出光や九電が撤退する中、東京ガスが火力発電所を新設
財界オンライン / 2023年8月7日 7時0分
東京ガス(笹山晋一社長)が、千葉県袖ケ浦市で新たなLNG(液化天然ガス)火力発電所の新設を決めた。発電規模は合計195万㌔㍗と原子力発電所2基分に相当。投資額は数千億円規模になるとみられ、29年度から順次運転を開始する。
同事業では、燃焼させても二酸化炭素(CO2)が出ない水素の活用を見据えて、水素の混焼が可能な最新鋭の高効率ガスタービンを採用。将来的にガスタービンを改造することで水素の専焼も可能になるという。電力の安定供給に加え、発電所の脱炭素化を進めることで、CO2削減に貢献するのが狙い。
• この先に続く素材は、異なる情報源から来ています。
(** Hold accounting.  On an answered channel, however often it is put on hold,
    taken off it and hung up, every operation returns, there is an open hold
    record exactly while the channel is on hold (none after a hangup), and the
    accumulated hold time is the sum of the closed records. *)
Theorem hold_accounting c ops :
  hold_ok c -> Forall (fun oe => now oe.2 <> 0 /\ match oe.1 with OpMarkHold _ | OpHangup _ => True | _ => False end) ops ->
  exists c', channel_run c ops = Some c' /\ hold_ok c'.
Proof.
  revert c. induction ops as [|[o e] ops IH]; intros c HO HF; [by exists c|].
  inversion HF as [|? ? [Hn Ho] HF']; subst. cbn [fst snd] in *. cbn [channel_run].
  destruct o; try done; cbn [channel_step fst snd].
  - destruct (hangup_hold_ok c e cause HO Hn) as (c1 & -> & H1). cbn [mbind option_bind]. by apply IH.
  - destruct (mark_hold_ok c e on0 HO Hn) as (c1 & -> & H1 & _). cbn [mbind option_bind]. by apply IH.
Qed.
Context (core_handlers : list switch_state_handler_table_t).
Context (pre_exec : switch_state_handler_table_t -> bool).
Context (implements : party -> switch_channel_state_t -> bool).
Context (behaviour : session -> call -> switch_status_t * list (channel_op * env)).
Context (env_at : session -> env).
Context (n1 n2 : env -> session -> option session).

(** Equal results, and a session that is hung up stays so. *)
Definition agree {A} (at_ : A -> session) (r1 r2 : option A) : Prop := r1 = r2 /\ forall x, r1 = Some x -> cs CS_HANGUP <= stage (at_ x).

Lemma agree_bind {A B} (p : A -> session) (q : B -> session) r1 r2 (f1 f2 : A -> option B) :
  agree p r1 r2 -> (forall x, cs CS_HANGUP <= stage (p x) -> agree q (f1 x) (f2 x)) -> agree q (r1 ≫= f1) (r2 ≫= f2).
Proof. intros [<- H] Hf. destruct r1 as [x|]; [by apply Hf, H|]. by split. Qed.

Lemma agree_some {A} (p : A -> session) (x : A) : cs CS_HANGUP <= stage (p x) -> agree p (Some x) (Some x).
Proof. intros H. split; [done|]. by intros ? [= <-]. Qed.

Lemma agree_moves s r : (forall s', r = Some s' -> moves s s') -> cs CS_HANGUP <= stage s -> agree id r r.
Proof. intros H Hs. split; [done|]. intros s' E. destruct (moves_down _ _ (H _ E) Hs). by etransitivity. Qed.

Lemma perform_agree oe s : cs CS_HANGUP <= stage s -> agree id (perform n1 oe s) (perform n2 oe s).
Proof.
  intros Hs. assert (forall n, perform n oe s = on_channel s (channel_step (channel s) oe)) as H.
  { intros n. unfold perform. destruct (channel_step (channel s) oe) as [c|] eqn:E; [|done].
    destruct (calls_hangup_state _ _) eqn:Ec; [|done]. apply (step_calls _ _ _ E) in Ec as [Ec _]. unfold stage in Hs. lia. }
  rewrite !H. apply (agree_moves s); [|done]. intros s'. destruct oe. apply step_moves.
Qed.

Lemma perform_all_agree ops s : cs CS_HANGUP <= stage s -> agree id (perform_all n1 ops s) (perform_all n2 ops s).
Proof.
  revert s. induction ops as [|oe ops IH]; intros s Hs; [by apply agree_some|].
  cbn [perform_all]. eapply agree_bind; [by apply perform_agree|]. intros x. apply IH.
Qed.

Lemma do_call_agree k s : cs CS_HANGUP <= stage s -> agree snd (do_call behaviour n1 k s) (do_call behaviour n2 k s).
Proof.
  intros Hs. unfold do_call. destruct (behaviour s k) as [st ops]. destruct (perform_all_agree ops s Hs) as [<- H].
  destruct (perform_all n1 ops s) as [s1|]; [|by split]. apply agree_some. exact (H s1 eq_refl).
Qed.

Lemma do_agree k s : cs CS_HANGUP <= stage s -> agree id (do_ behaviour n1 s k) (do_ behaviour n2 s k).
Proof.
  intros Hs. unfold do_. destruct (do_call_agree k s Hs) as [<- H]. destruct (do_call behaviour n1 k s) as [[st s1]|]; [|by split].
  apply agree_some. exact (H _ eq_refl).
Qed.

Lemma try_agree p phase s : cs CS_HANGUP <= stage s -> agree snd (try_handler implements behaviour n1 p phase s) (try_handler implements behaviour n2 p phase s).
Proof.
  intros Hs. unfold try_handler. destruct (implements p phase); [|by apply agree_some].
  destruct (do_call_agree (Handler p phase) s Hs) as [<- H]. destruct (do_call behaviour n1 _ s) as [[st s1]|]; [|by split].
  apply agree_some. exact (H _ eq_refl).
Qed.

Lemma channel_loop_agree rounds i pre phase proceed s : cs CS_HANGUP <= stage s ->
  agree snd (channel_loop pre_exec implements behaviour n1 rounds i pre phase proceed s) (channel_loop pre_exec implements behaviour n2 rounds i pre phase proceed s).
Proof.
  revert i proceed s. induction rounds as [|rounds IH]; intros i proceed s Hs; cbn [channel_loop]; [by apply agree_some|].
  destruct (switch_channel_get_state_handler _ _) as [[h|]|]; [|by apply agree_some|by split].
  destruct (Bool.eqb _ _); [|by apply IH]. destruct (try_agree (App h) phase s Hs) as [<- H].
  destruct (try_handler _ _ n1 _ _ s) as [[[] s1]|]; [| |by split]; specialize (H _ eq_refl); [by apply IH|by apply agree_some].
Qed.

Lemma core_loop_agree hs pre phase proceed s : cs CS_HANGUP <= stage s ->
  agree snd (core_loop pre_exec implements behaviour n1 hs pre phase proceed s) (core_loop pre_exec implements behaviour n2 hs pre phase proceed s).
Proof.
  revert proceed s. induction hs as [|h hs IH]; intros proceed s Hs; cbn [core_loop]; [by apply agree_some|].
  destruct (_ =? _); [by apply agree_some|].
  destruct (Bool.eqb _ _); [|by apply IH]. destruct (try_agree (Core h) phase s Hs) as [<- H].
  destruct (try_handler _ _ n1 _ _ s) as [[[] s1]|]; [| |by split]; specialize (H _ eq_refl); [by apply IH|by apply agree_some].
Qed.

Lemma channel_part_agree extra pre phase proceed s : cs CS_HANGUP <= stage s ->
  agree snd (channel_part pre_exec implements behaviour n1 extra pre phase proceed s) (channel_part pre_exec implements behaviour n2 extra pre phase proceed s).
Proof. intros Hs. unfold channel_part. destruct extra; [by apply channel_loop_agree|by apply agree_some]. Qed.

Lemma core_part_agree extra pre phase proceed s : cs CS_HANGUP <= stage s ->
  agree snd (core_part core_handlers pre_exec implements behaviour n1 extra pre phase proceed s)
    (core_part core_handlers pre_exec implements behaviour n2 extra pre phase proceed s).
Proof. intros Hs. unfold core_part. destruct extra; [by apply core_loop_agree|by apply agree_some]. Qed.

(** The standard behaviour of CS_HANGUP. *)
Lemma standard_agree s : cs CS_HANGUP <= stage s -> agree id (standard behaviour env_at n1 CS_HANGUP s) (standard behaviour env_at n2 CS_HANGUP s).
Proof.
  intros Hs. cbn [standard]. unfold switch_core_standard_on_hangup. destruct (on_channel s _) as [s1|] eqn:E; [|by split].
  apply do_agree. apply clear_flag_moves in E. destruct (moves_down _ _ E Hs). lia.
Qed.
「次世代化・高効率化および脱炭素型火力への置き換え双方の側面で重要な役割を果たしていくと考えている」(東京ガス)
今回の事業には、もともと出光興産や九州電力も参画する方針だったが撤退。LNGなどの燃料価格の高騰で投資余力がなくなり、その後、東京ガスが単独で事業を継続するかを検討していた。
現在は世界的な脱炭素の流れを受けて火力発電所の新規開発が難しくなるばかり。また、老朽化した火力発電所の廃止も相次ぐ中で、東京ガスは日本の電力の安定供給に向けて、新たな火力発電所の建設を決めた形。
別のエネルギー会社関係者は「発電量が不安定な再生可能エネルギーが増えるほど、バックアップ電源として火力の役割は大きくなる。原子力発電が再稼働しない中で、温暖化ガスの排出量を削減する移行期の〝現実解〟ではないか?」と語る。
エネルギー自給率は12%に過ぎず、エネルギー資源の大半を海外からの輸入に頼る日本にとって、エネルギーの安定供給と将来的な脱炭素への移行をどう両立させていくかは大きな課題。東京ガスによる次世代化・高効率化火力発電所の建設は、将来目標とする日本のエネルギー政策にとっての〝現実解〟なのかもしれない。